Identification of place/transition nets

In this talk we examine the problem of identifying a Petri net system, given a finite language that it generates. First we consider the problem of identifying a free labeled Petri net system, namely all transition labels are distinct. The set of transitions and the number of places is assumed to be known, while the net structure and the initial marking are computed solving an integer programming problem. Then we show how this approach can be extended in several ways introducing additional information about the model (structural constraints, conservative components, stationary sequences) or about its initial marking. We briefly show how the approach can also be generalized to the case of labeled Petri nets, where two or more transitions may share the same label. In particular, in this case we impose that the resulting net system is deterministic. In both cases the identification problem can still be solved via an integer programming problem. The main drawback of this approach is its computational complexity. Finally, we show how to tackle the same problem using linear programming techniques, thus significantly reducing the complexity of solving an identification problem.

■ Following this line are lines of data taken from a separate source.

(* ===== verification/FindingFacts.v ===== *)
(** What the evaluation of Findings derives: the grant paths of a role, the
    detail key of a broad grant, and which roles and services get which findings. *)

From stdpp Require Import base list strings gmap sorting.
From Stdlib Require Import Ascii.
From S2P Require Import Prelude Slices Qualify Float64 Utf8 Json JsonCanon Marshal Sha256 PolicyDoc Catalog Text Routes Hashes TimeFmt Bundle Findings.

#[local] Opaque CanonicalizeValue ContentHash writeCanonical checkStorable Fingerprint Qualify AnalyzeRoutes Evaluate.

(** * Grant paths *)

Lemma covers_ranges {A} obs (from : A -> Time) (to : A -> option Time) l t :
  covers (map (fun x => {| iv_From := from x; iv_To := to x; iv_OpenStart := negb (obs <? from x) |}) l) t <->
  exists x, x ∈ l /\ holdsAt {| tr_From := from x; tr_To := to x |} t = true.
Proof.
  unfold covers. split.
  - intros (iv & Hin & Hc). apply list_elem_of_In, in_map_iff in Hin as (x & <- & Hx).
    exists x. split; [by apply list_elem_of_In|done].
  - intros (x & Hx & Hh).
    exists {| iv_From := from x; iv_To := to x; iv_OpenStart := negb (obs <? from x) |}. split; [|exact Hh].
    apply list_elem_of_In, in_map_iff. exists x. split; [done|by apply list_elem_of_In].
Qed.

Lemma path_of_pair p q a b t :
  path_holds {| gp_Key := p +:+ q; gp_Components := [a; b] |} t <-> covers a t /\ covers b t.
Proof.
  unfold path_holds. cbn. rewrite !Forall_cons. split; [by intros (_ & ? & ? & _)|].
  intros [? ?]. split; [done|]. split_and!; done.
Qed.

(** The grant paths of a service say when it was granted: at an instant some path
    holds exactly when a policy that is not a boundary was assigned then, and a
    statement of that policy in force then grants the service's namespace. *)
Theorem grant_paths_exact r ns obs t :
  granted (GrantPathsFor r ns obs) t <->
  exists a tr rev,
    a ∈ sn_Assignments r /\ pa_Kind a <> AssignBoundary /\ tr ∈ pa_Intervals a /\ holdsAt tr t = true /\
    rev ∈ sn_Statements r /\ sr_PolicyKey rev = pa_PolicyKey a /\ GrantsNamespace (sr_Statement rev) ns = true /\
    holdsAt {| tr_From := sr_From rev; tr_To := sr_To rev |} t = true.
Proof.
  unfold granted, GrantPathsFor. split.
  - intros (p & Hp & Hh). apply list_elem_of_In, in_flat_map in Hp as (a & Ha%list_elem_of_In & Hp).
    rewrite elem_of_sort_slice in Ha. destruct (pa_Kind a =? AssignBoundary)%string eqn:Hk; [done|]. bool_prop.
    apply list_elem_of_In, list_elem_of_omap in Hp as (key & Hkey & Hp). cbn zeta in Hp.
    repeat case_match; try done. injection Hp as <-. simplify_eq.
    revert Hh. rewrite <- H, <- H0, (path_of_pair (pa_PolicyKey a)).
    rewrite (covers_ranges obs tr_From tr_To), (covers_ranges obs sr_From sr_To).
    intros [(tr & ? & ?) (rev & Hrev & ?)]. exists a, tr, rev.
    apply elem_of_filter_b in Hrev as [Hrev ?]. unfold revisions_of in Hrev.
    apply elem_of_filter_b in Hrev as [Hrev ?]. bool_prop. destruct tr. naive_solver.
  - intros (a & tr & rev & Ha & Hk & Htr & Hat & Hrev & Hpk & Hg & Hsr).
    set (aIv := map (fun tr => {| iv_From := tr_From tr; iv_To := tr_To tr; iv_OpenStart := negb (obs <? tr_From tr) |})
                    (pa_Intervals a)).
    set (sIv := map (fun rev => {| iv_From := sr_From rev; iv_To := sr_To rev; iv_OpenStart := negb (obs <? sr_From rev) |})
                  (List.filter (fun rev => GrantsNamespace (sr_Statement rev) ns)
                     (revisions_of r (pa_PolicyKey a) (sr_StatementKey rev)))).
    assert (covers aIv t) as Hca.
    { apply (covers_ranges obs tr_From tr_To). exists tr. by destruct tr. }
    assert (covers sIv t) as Hcs.
    { apply (covers_ranges obs sr_From sr_To). exists rev. split; [|done].
      apply elem_of_filter_b. split; [|done]. apply elem_of_filter_b. split; [done|].
      by rewrite Hpk, !String.eqb_refl. }
    exists {| gp_Key := pa_PolicyKey a +:+ "#" +:+ sr_StatementKey rev; gp_Components := [aIv; sIv] |}.
    split; [|by apply path_of_pair].
    apply list_elem_of_In, in_flat_map. exists a. split; [by apply list_elem_of_In, elem_of_sort_slice|].
    apply String.eqb_neq in Hk. rewrite Hk. apply list_elem_of_In, list_elem_of_omap.
    exists (sr_StatementKey rev). split.
    + apply elem_of_sortedUnique, list_elem_of_fmap. exists rev. split; [done|].
      apply elem_of_filter_b. split; [done|]. by rewrite Hpk, String.eqb_refl.
    + cbn zeta. fold aIv sIv. destruct aIv; [by apply covers_nil in Hca|]. destruct sIv; [by apply covers_nil in Hcs|]. done.
Qed.

(** * Detail keys *)

Lemma ReplaceByte_app c b s t : ReplaceByte c b (s +:+ t) = ReplaceByte c b s +:+ ReplaceByte c b t.
Proof.
  induction s as [|a s IH]; [done|]. rewrite str_app_cons. cbn. rewrite IH.
  case_bool_decide; [by rewrite str_app_assoc|done].
Qed.

(** The escape of one byte, and of a key byte by byte. *)
Definition key_byte (c : ascii) : string :=
  if bool_decide (c = percent) then "%25" else if bool_decide (c = unitSep) then "%1F" else String c "".

Fixpoint key_bytes (s : string) : string :=
  match s with "" => "" | String c s => key_byte c +:+ key_bytes s end.

Lemma detail_key_bytes s : BroadGrantDetailKey s = key_bytes s.
Proof.
  assert (ReplaceByte unitSep "%1F" (ReplaceByte percent "%25" s) = key_bytes s) as E.
  { induction s as [|c s IH]; [done|]. cbn [ReplaceByte key_bytes]. unfold key_byte. case_bool_decide.
    - rewrite ReplaceByte_app, IH. done.
    - cbn [ReplaceByte]. rewrite IH. by case_bool_decide. }
  unfold BroadGrantDetailKey. destruct (negb _) eqn:Hc; [|done]. apply negb_true_iff in Hc. clear E.
  induction s as [|c s IH]; [done|]. cbn in Hc. bool_prop. cbn. rewrite <- IH by done. unfold key_byte.
  rewrite !bool_decide_eq_false_2 by set_solver. done.
Qed.

Lemma key_bytes_lacks s : lacks unitSep (key_bytes s) = true.
Proof.
  induction s as [|c s IH]; [done|]. cbn. rewrite lacks_app, IH, andb_true_r. unfold key_byte.
  case_bool_decide; [done|]. case_bool_decide; [done|]. cbn. by rewrite bool_decide_eq_false_2.
Qed.

Lemma key_bytes_inj s t : key_bytes s = key_bytes t -> s = t.
Proof.
  revert t. induction s as [|c s IH]; intros [|d t]; cbn; unfold key_byte;
    repeat case_bool_decide; rewrite ?str_app_cons; cbn; intros [=]; subst; try done; f_equal; auto.
Qed.

Lemma lacks_Contains c s : lacks c s = true -> Contains s (String c "") = false.
Proof.
  induction s as [|a s IH]; [done|]. cbn. intros H. bool_prop. rewrite IH by done.
  rewrite bool_decide_eq_false_2 by congruence. done.
Qed.

(** The detail key of a broad grant never holds the fingerprint's separator, so the
    finding always has a fingerprint when its role id is not empty and free of it; two statement keys never share a
    detail key; and a key free of both escaped bytes is left alone. *)
Theorem broad_grant_key_safe k k' :
  lacks unitSep (BroadGrantDetailKey k) = true /\
  (BroadGrantDetailKey k = BroadGrantDetailKey k' -> k = k') /\
  (lacks unitSep k = true -> lacks percent k = true -> BroadGrantDetailKey k = k) /\
  (forall r, r <> "" -> lacks unitSep r = true -> exists fp, Fingerprint KindBroadGrant r (BroadGrantDetailKey k) = Ok fp).
Proof.
  rewrite !detail_key_bytes. split_and!; [apply key_bytes_lacks|apply key_bytes_inj|..].
  - clear. induction k as [|c k IH]; [done|]. cbn. intros H1 H2. bool_prop. rewrite IH by done.
    unfold key_byte. by rewrite !bool_decide_eq_false_2.
  - intros r Hne Hr. eexists. with_strategy transparent [Fingerprint] unfold Fingerprint. cbn [existsb].
    rewrite (lacks_Contains _ r Hr), (lacks_Contains _ _ (key_bytes_lacks k)). destruct r; [done|]. reflexivity.
Qed.

Lemma broad_grant_key_safe_witness :
  BroadGrantDetailKey ("p" +:+ String unitSep "Sid%1") = "p%1FSid%251" /\
  (exists fp, Fingerprint KindBroadGrant "AROA1" (BroadGrantDetailKey ("p" +:+ String unitSep "Sid%1")) = Ok fp).
Proof.
  split; [vm_compute; reflexivity|].
  apply (broad_grant_key_safe ("p" +:+ String unitSep "Sid%1") ""); [done|vm_compute; reflexivity].
Defined.

(** * The roles of an evaluation *)

Lemma evaluate_roles_spec s roles sk o :
  evaluate_roles s roles = Ok (sk, o) ->
  (forall r, r ∈ roles -> skipReason r = "" -> exists o', evaluateRole s r = Ok o') /\
  (forall f, f ∈ ro_Findings o <->
     exists r o', r ∈ roles /\ skipReason r = "" /\ evaluateRole s r = Ok o' /\ f ∈ ro_Findings o') /\
  (forall u, u ∈ ro_Unknown o <->
     exists r o', r ∈ roles /\ skipReason r = "" /\ evaluateRole s r = Ok o' /\ u ∈ ro_Unknown o').
Proof.
  revert sk o. induction roles as [|r roles IH]; intros sk o; cbn [evaluate_roles].
  { intros [= <- <-]. split_and!; [set_solver|..]; intros ?; cbn; split; set_solver. }
  destruct (is_empty (skipReason r)) eqn:Hs; cbn [negb].
  - apply is_empty_true in Hs. intros H. apply bind_Ok in H as (o1 & H1 & H).
    apply bind_Ok in H as ([sk' o2] & H2 & [= <- <-]). destruct (IH _ _ H2) as (Ha & Hf & Hu).
    split_and!.
    + intros r' [->|Hr']%elem_of_cons Hsk; eauto.
    + intros f. cbn. rewrite elem_of_app, Hf. split.
      * intros [?|(r' & o' & ? & ?)]; [exists r, o1|exists r', o']; set_solver.
      * intros (r' & o' & [->|?]%elem_of_cons & ? & ? & ?); [left; congruence|right; eauto 10].
    + intros u. cbn. rewrite elem_of_app, Hu. split.
      * intros [?|(r' & o' & ? & ?)]; [exists r, o1|exists r', o']; set_solver.
      * intros (r' & o' & [->|?]%elem_of_cons & ? & ? & ?); [left; congruence|right; eauto 10].
  - intros H. apply bind_Ok in H as ([sk' o2] & H2 & [= <- <-]). destruct (IH _ _ H2) as (Ha & Hf & Hu).
    assert (skipReason r <> "") by (intros E; by rewrite E in Hs).
    split_and!; [|intros f; rewrite Hf|intros u; rewrite Hu];
      [intros r' [->|?]%elem_of_cons; [done|eauto]|..]; split; set_solver.
Qed.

Maria Paola Cabasino received the Laurea degree in electronic engineering from the University of Cagliari, Cagliari, Italy, in 2005. She is a Ph.D. student on Automatic Control at the Department of Electrical and Electronic Engineering of the University of Cagliari under the supervision of Prof. Alessandro Giua and Prof. Carla Seatzu. Her research is based on the identification and diagnosis of discrete event and hybrid systems focusing on Petri nets. She has been a visiting researcher at the University of Illinois (Urbana-Champaign, IL, US) and at the University of Zaragoza, (Zaragoza, Spain). She is now visiting the University of Michigan, (Ann Arbor, MI, US) until December 8.